From the entries below, return only the lines starting at the one that contains "if thrown_is_error e" and ending at the one that contains "Record response := Response", exactly as they stand.

*** Opening Data shown ***

(* ===== verification/Services.v ===== *)
(** * Services shared by the server routes

    The values the effectful components exchange with the outside: PostgREST answers of the
    Supabase client, JavaScript exceptions, and the HTTP responses the routes return. *)

From S2P Require Import Prelude JsString Json Effects.

#[local] Open Scope Z_scope.

(** A PostgREST error: its message and SQLSTATE code. *)
Record db_error := DbError { error_message : string; error_code : string }.

(** A PostgREST answer: [{ data, error }]. *)
Record db_result (A : Type) := DbResult { data : option A; error : option db_error }.
Arguments DbResult {A} data error.
Arguments data {A} d.
Arguments error {A} d.

Definition db_ok {A} (x : A) : db_result A := DbResult (Some x) None.

(** A thrown value: [error.type] (where it is an object that has one), whether it is an [Error],
    its [message], [error.payment_intent?.id] with both levels of absence, and [error.digest] where
    it is a string: Next signals its redirects and not-found pages by it. *)
Record Thrown := {
  thrown_type : option string;
  thrown_is_error : bool;
  thrown_message : string;
  thrown_payment_intent : option (option string);
  thrown_digest : option string;
}.

Definition new_Error (message : string) : Thrown :=
  {| thrown_type := None; thrown_is_error := true; thrown_message := message;
     thrown_payment_intent := None; thrown_digest := None |}.

(** [error instanceof Error ? error.message : "unknown error"]. *)
Definition error_text (e : Thrown) : string :=
  if thrown_is_error e then thrown_message e else "unknown error".

(** [NextResponse.json(body, { status })]. *)
Record response := Response { resp_status : Z; resp_body : json }.

Definition json_response (body : json) : response := Response 200 body.
Definition json_error (message : string) (status : Z) : response :=
  Response status (JObj [("error", JStr message)]).

(** lib/errors.ts, and any other thrown value. *)
Inductive ds_error :=
| DataSourceNotFoundError (message : string)
| DataSourceRequestError (message : string) (status : Z) (code action : option string)
| OtherError (e : Thrown).
(** *** What a step does to an entry that shows a value: it keeps it, unless a load brings another *)
Definition kept_or_loaded e e' : Prop :=
  data (snapshot e') = data (snapshot e) \/
  exists i v, in_flight e !! i = Some (Answered (inr v)) /\ data (snapshot e') = v /\ error (snapshot e') = None.

Lemma refresh_start_keeps e : data (snapshot (refresh_start e)) = data (snapshot e).
Proof. unfold refresh_start. by destruct (loading _). Qed.

Lemma shown_kept w w' k e : step w w' -> mget (cache w) k = Some e -> data (snapshot e) <> None ->
  exists e', mget (cache w') k = Some e' /\ kept_or_loaded e e'.
Proof.
  intros Hstep He Hd. unfold kept_or_loaded.
  destruct Hstep as [w [key|] initial Hinit|w s'|w prefix|w k0 e0 i r He0 Hf Hr|w k0 e0 i r He0 Hf]; simpl in *; [| by eauto..| | |].
  - rewrite mget_subscribe, mget_entry. case_decide as Hk; [subst key|]; rewrite He; simpl; (eexists; split; [done|left]).
    + destruct initial as [v|]; [destruct (untouched (snapshot e)) eqn:Hu|]; [by apply untouched_idle in Hu as [_ Hu]|..];
        destruct (_ && _); by rewrite ?refresh_start_keeps.
    + destruct (_ && _); by rewrite ?refresh_start_keeps.
  - rewrite mget_refresh, He. eexists. split; [done|left]. destruct (starts_with _ _); by rewrite ?refresh_start_keeps.
  - rewrite mget_at, He. eexists. split; [done|left]. by case_bool_decide.
  - rewrite mget_at, He. eexists. split; [done|]. case_bool_decide as Hk; [|by left]. subst k0. rewrite He in He0. simplify_eq.
    destruct r as [m|v]; [by left|right]. by exists i, v.
Qed.

(** *** Settling *)
Definition quiet_step w w' : Prop := step w w' /\ server w' = server w.

(** At rest on [v]; or an error beside [before] or [v]. *)
Definition at_rest (before v : option V) (s : StoreSnapshot V) : Prop :=
  (data s = v /\ error s = None) \/ (is_Some (error s) /\ (data s = before \/ data s = v)).

(** A load is on its way that will read [v], or has read it, or failed; or the entry is at rest. *)
Definition settling (before v : option V) e : Prop :=
  (loading (snapshot e) = true <-> in_flight e <> []) /\ (data (snapshot e) = before \/ data (snapshot e) = v) /\
  match in_flight e with
  | [] => at_rest before v (snapshot e)
  | [Requested] | [Answered (inl _)] => True
  | [Answered (inr v')] => v' = v
  | _ => False
  end.

Lemma settling_only before v e i x : settling before v e -> in_flight e !! i = Some x -> in_flight e = [x] /\ i = 0%nat.
Proof.
  intros (_ & _ & H) Hx. apply only_flight; [|done]. destruct (in_flight e) as [|[|[m|v']] [|]]; simpl; try done; lia.
Qed.

Lemma settling_start before v e : settling before v e -> settling before v (refresh_start e).
Proof.
  intros (Hl & Hd & H). unfold refresh_start. destruct (loading (snapshot e)) eqn:E; [by unfold settling; rewrite E|].
  rewrite (idle_flight e) by (by rewrite ?E). by split_and!.
Qed.

Lemma settling_step before v k w w' e : quiet_step w w' -> v = server w k -> mget (cache w) k = Some e -> settling before v e ->
  exists e', mget (cache w') k = Some e' /\ settling before v e'.
Proof.
  intros [Hstep Hserver] Hv He Hset.
  destruct Hstep as [w [key|] initial Hinit|w s'|w prefix|w k0 e0 i r He0 Hf Hr|w k0 e0 i r He0 Hf]; simpl in *; [| by eauto..| | |].
  - rewrite mget_subscribe, mget_entry. case_decide as Hk; [subst key|]; rewrite He; simpl; (eexists; split; [done|]).
    2: { by rewrite bool_decide_false by congruence. }
    rewrite bool_decide_true by done. simpl.
    destruct initial as [v'|]; [destruct (untouched (snapshot e)) eqn:Hu|];
      [|by rewrite Hu|destruct (untouched (snapshot e)); [by apply settling_start|done]].
    apply untouched_idle in Hu as [Hl _]. destruct Hset as (Hiff & _ & _).
    assert (settling before v {| snapshot := Snapshot v' None false; in_flight := in_flight e |}) as Hnew.
    { rewrite (idle_flight e) by done. rewrite (Hinit v' eq_refl k eq_refl), <- Hv.
      split; [done|]. split; [by right|by left]. }
    destruct (untouched _); [by apply settling_start|done].
  - rewrite mget_refresh, He. eexists. split; [done|]. destruct (starts_with prefix k); [by apply settling_start|done].
  - rewrite mget_at, He. eexists. split; [done|]. case_bool_decide as Hk; [|done]. subst k0.
    rewrite He in He0. simplify_eq. destruct (settling_only _ _ _ _ _ Hset Hf) as [Hone ->].
    destruct Hset as (Hiff & Hd & _). unfold settling. rewrite Hone in *. simpl. split; [by rewrite Hiff|]. split; [done|].
    destruct r as [m|v']; [done|]. by apply Hr.
  - rewrite mget_at, He. eexists. split; [done|]. case_bool_decide as Hk; [|done]. subst k0.
    rewrite He in He0. simplify_eq. destruct (settling_only _ _ _ _ _ Hset Hf) as [Hone ->].
    destruct Hset as (Hiff & Hd & H). rewrite Hone in H. unfold refresh_finish, settling, at_rest. rewrite Hone. simpl.
    destruct r as [m|v']; simpl; [split; [done|]; split; [done|right; by eauto]|]. subst v'. split; [done|]. split; [by right|by left].
Qed.

Lemma settling_steps before v k w w' : rtc quiet_step w w' -> v = server w k ->
  (exists e, mget (cache w) k = Some e /\ settling before v e) -> exists e', mget (cache w') k = Some e' /\ settling before v e'.
Proof.
  induction 1 as [w|w w1 w' Hstep _ IH]; [done|]. intros Hv (e & He & Hset). apply IH.
  - by rewrite (proj2 Hstep).
  - by eapply settling_step.
Qed.

(** A load in flight can be answered and delivered, and the entry is then at rest. *)
Lemma settling_ends before (v : option V) (k : string) w e :
  mget (cache w) k = Some e -> v = server w k -> settling before v e ->
  exists w' e', rtc quiet_step w w' /\ mget (cache w') k = Some e' /\ settling before v e' /\ in_flight e' = [].
Proof.
  intros He Hv Hset.
  assert (forall w e r, mget (cache w) k = Some e -> v = server w k -> settling before v e -> in_flight e = [Answered r] ->
    exists w' e', rtc quiet_step w w' /\ mget (cache w') k = Some e' /\ settling before v e' /\ in_flight e' = []) as Hdeliver.
  { clear. intros w e r He Hv Hset Hf.
    assert (quiet_step w (World (server w) (at_key (cache w) k (fun e => refresh_finish e 0 r)))) as Hq
      by (split; [eapply step_deliver; [exact He|by rewrite Hf]|done]).
    destruct (settling_step _ _ _ _ _ _ Hq Hv He Hset) as (e' & He' & Hset'). eexists _, e'.
    split; [by apply rtc_once|]. split; [done|]. split; [done|].
    cbn in He'. rewrite mget_at, He in He'. cbn in He'. rewrite bool_decide_true in He' by done.
    simplify_eq. cbn. by rewrite Hf. }
  assert (in_flight e = [] \/ exists x, in_flight e = [x]) as [Hf|[[|r] Hf]]; [|by exists w, e| |by eapply Hdeliver].
  { destruct Hset as (_ & _ & H). destruct (in_flight e) as [|x [|]]; [by left|right; by eexists|]. by destruct x as [|[]]. }
  set (answered := fun e : Entry V => {| snapshot := snapshot e; in_flight := <[0%nat := Answered (inr (server w k))]> (in_flight e) |}).
  assert (quiet_step w (World (server w) (at_key (cache w) k answered))) as Hq.
  { split; [|done]. eapply (step_answer w k e 0 (inr (server w k))); [done|by rewrite Hf|]. by intros v' [= <-]. }
  destruct (settling_step _ _ _ _ _ _ Hq Hv He Hset) as (e1 & He1 & Hset1).
  destruct (Hdeliver (World (server w) (at_key (cache w) k answered)) e1 (inr (server w k)) He1 Hv Hset1) as (w' & e' & Hrtc & ?).
  { cbn in He1. rewrite mget_at, He in He1. cbn in He1. rewrite bool_decide_true in He1 by done. simplify_eq. cbn. by rewrite Hf. }
  exists w', e'. split; [by eapply rtc_l|done].
Qed.
End store_facts.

*** Closing Data shown ***

**Completed exercise:**
  if thrown_is_error e then thrown_message e else "unknown error".

(** [NextResponse.json(body, { status })]. *)
Record response := Response { resp_status : Z; resp_body : json }.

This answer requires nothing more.